Some believe we should shift our focus altogether, moving away from the pursuit of happiness and towards a broader appreciation of the lexicon of emotions? “What if, instead, happiness was something that we realised ebbs and flows,” writes Cody Delistaty in a recent Aeon article. “That negativity is fundamental to life and, ironically, to our happiness? What if we reconditioned ourselves: not to want but to be satisfied in all feelings?”

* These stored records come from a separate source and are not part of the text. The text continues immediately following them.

(** * Multi-Agent A2A pipeline: a shallow embedding and its properties

    The development follows the Python sources:
    - [client/a2a_tools_.py]      ([A2ARemoteAgentTool.run]),
    - [client/client_agent.py]    ([run_workflow]),
    - [crewai_question_agent/agent.py], [agent_executor.py],
    - [langgraph_latex_agent/agent.py], [agent_executor.py].

    Python strings are sequences of Unicode code points, exceptions are
    values of an inductive type, and every effect (network calls, event
    publications, backend calls, drawing a UUID) is threaded through an
    explicit world by a small state-and-exception monad.  Logging and
    console output are not part of the model.

    The A2A SDK and httpx are not part of the repository.  The classes of
    [a2a.types] are modelled with the attributes the sources read, and the
    SDK's calls are taken as they answer or raise. *)

From Stdlib Require Import NArith ZArith Ascii String DecimalString.
From stdpp Require Import gmap strings list.

Set Warnings "-register-all".

(** ** Python strings *)

Module Py.

(** A [str] is the list of its code points. *)
Definition str : Type := list N.

(** A source literal, character by character. *)
Definition lit (s : string) : str :=
  (fun a => N_of_ascii a) <$> list_ascii_of_string s.

(** [chr(10)] and the double quote, which source literals spell out. *)
Definition LF : N := 10%N.
Definition DQUOTE : N := 34%N.

(** [c.isspace()] for one code point: the whitespace set that
    [str.strip()] without argument removes. *)
Definition isspace (c : N) : bool :=
  ((9 <=? c) && (c <=? 13) || (28 <=? c) && (c <=? 32)
   || (c =? 133) || (c =? 160) || (c =? 5760)
   || (8192 <=? c) && (c <=? 8202)
   || (c =? 8232) || (c =? 8233) || (c =? 8239) || (c =? 8287)
   || (c =? 12288))%N.

Fixpoint lstrip (s : str) : str :=
  match s with
  | c :: s' => if isspace c then lstrip s' else s
  | [] => []
  end.

Definition rstrip (s : str) : str := reverse (lstrip (reverse s)).

(** [s.strip()] *)
Definition strip (s : str) : str := rstrip (lstrip s).

(** Truth value of a string: [not s] holds exactly for [""]. *)
Definition truthy (s : str) : bool :=
  match s with [] => false | _ :: _ => true end.

(** [s.startswith(p)] *)
Fixpoint startswith (p s : str) : bool :=
  match p, s with
  | [], _ => true
  | a :: p', b :: s' => (a =? b)%N && startswith p' s'
  | _ :: _, [] => false
  end.

(** [s.endswith(p)] *)
Definition endswith (p s : str) : bool :=
  startswith (reverse p) (reverse s).

(** [sub in s] *)
Fixpoint contains (sub s : str) : bool :=
  startswith sub s ||
  match s with
  | [] => false
  | _ :: s' => contains sub s'
  end.

(** [s.split(sep)] for a non-empty separator: occurrences are found left
    to right and do not overlap.  [skip] counts the characters of a
    matched separator that are still to be passed over, [cur] holds the
    current piece in reverse. *)
Fixpoint split_go (sep : str) (skip : nat) (cur s : str) : list str :=
  match s with
  | [] => [reverse cur]
  | c :: s' =>
      match skip with
      | S k => split_go sep k cur s'
      | O =>
          if startswith sep s
          then reverse cur :: split_go sep (length sep - 1) [] s'
          else split_go sep 0 (c :: cur) s'
      end
  end.

Definition split (sep s : str) : list str := split_go sep 0 [] s.

(** [sep.join(l)] *)
Fixpoint join (sep : str) (l : list str) : str :=
  match l with
  | [] => []
  | [x] => x
  | x :: l' => x ++ sep ++ join sep l'
  end.

(** [str(n)] for a non-negative integer. *)
Definition str_of_nat (n : nat) : str :=
  lit (NilZero.string_of_uint (Nat.to_uint n)).

(** A [float] as the sources use the timeout: they never compute with it,
    they format it ([f"{timeout}s"]) and hand it to httpx.  A float is kept
    as the text [str] gives for it, its shortest [repr] ([120.0], [0.5]),
    which determines the float. *)
Record float : Type := mkFloat { float_str : str }.

End Py.

Abbreviation str := Py.str.
Abbreviation lit := Py.lit.

(** ** Exceptions *)

(** The protocol errors a [ServerError] carries ([a2a.types]). *)
Inductive a2a_error : Type :=
  | InvalidParamsError
  | InternalError
  | UnsupportedOperationError.

(** Exceptions as the sources raise, catch and chain them.  [cause] is the
    [__cause__] set by [raise ... from e].  [A2AClientError] stands for the
    errors of [a2a.client] ([A2AClientHTTPError], [A2AClientTimeoutError],
    [A2AClientJSONError]) with the text [str] gives for them;
    [AttributeError] is the one raised for reading an attribute that an
    object of class [cls] does not have. *)
Inductive exn : Type :=
  | HttpxTimeoutException (msg : str)
  | HttpxHTTPError (msg : str)
  | A2AClientError (cls : string) (msg : str) (cause : option exn)
  | ValueError (msg : str)
  | AttributeError (cls attr : string)
  | KeyError (key : string)
  | IndexError
  | ServerError (error : a2a_error) (cause : option exn)
  | PyException (msg : str) (cause : option exn)
  | OtherException (cls : string) (msg : str)
  | BaseExceptionOnly (cls : string).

Perhaps it is time to quit pursuing happiness and start embracing the complexity of the human condition and the emotional lexicon that accompanies. Perhaps happiness is not all that it’s cracked up to be and in fact, there is great value to be found in the experiencing of other, more negative emotions. 

In his Aeon piece, Delistaty argues there are all sorts of positive benefits to sadness. He explains sadness is a “sharpening emotion” that keeps us alert and makes us investigate ourselves more profoundly and more unsparingly. That is to say, those who feel great sadness have an extra sensitivity and a more nuanced understanding of pain, loss, and fear – experiences we will all inevitably face in our lifetime. 

Having experienced all of these myself, I can personally vouch for the gift of sadness. As Delistaty notes: “To be sad is to be keenly attuned to the world.” Isn’t that a great place to be?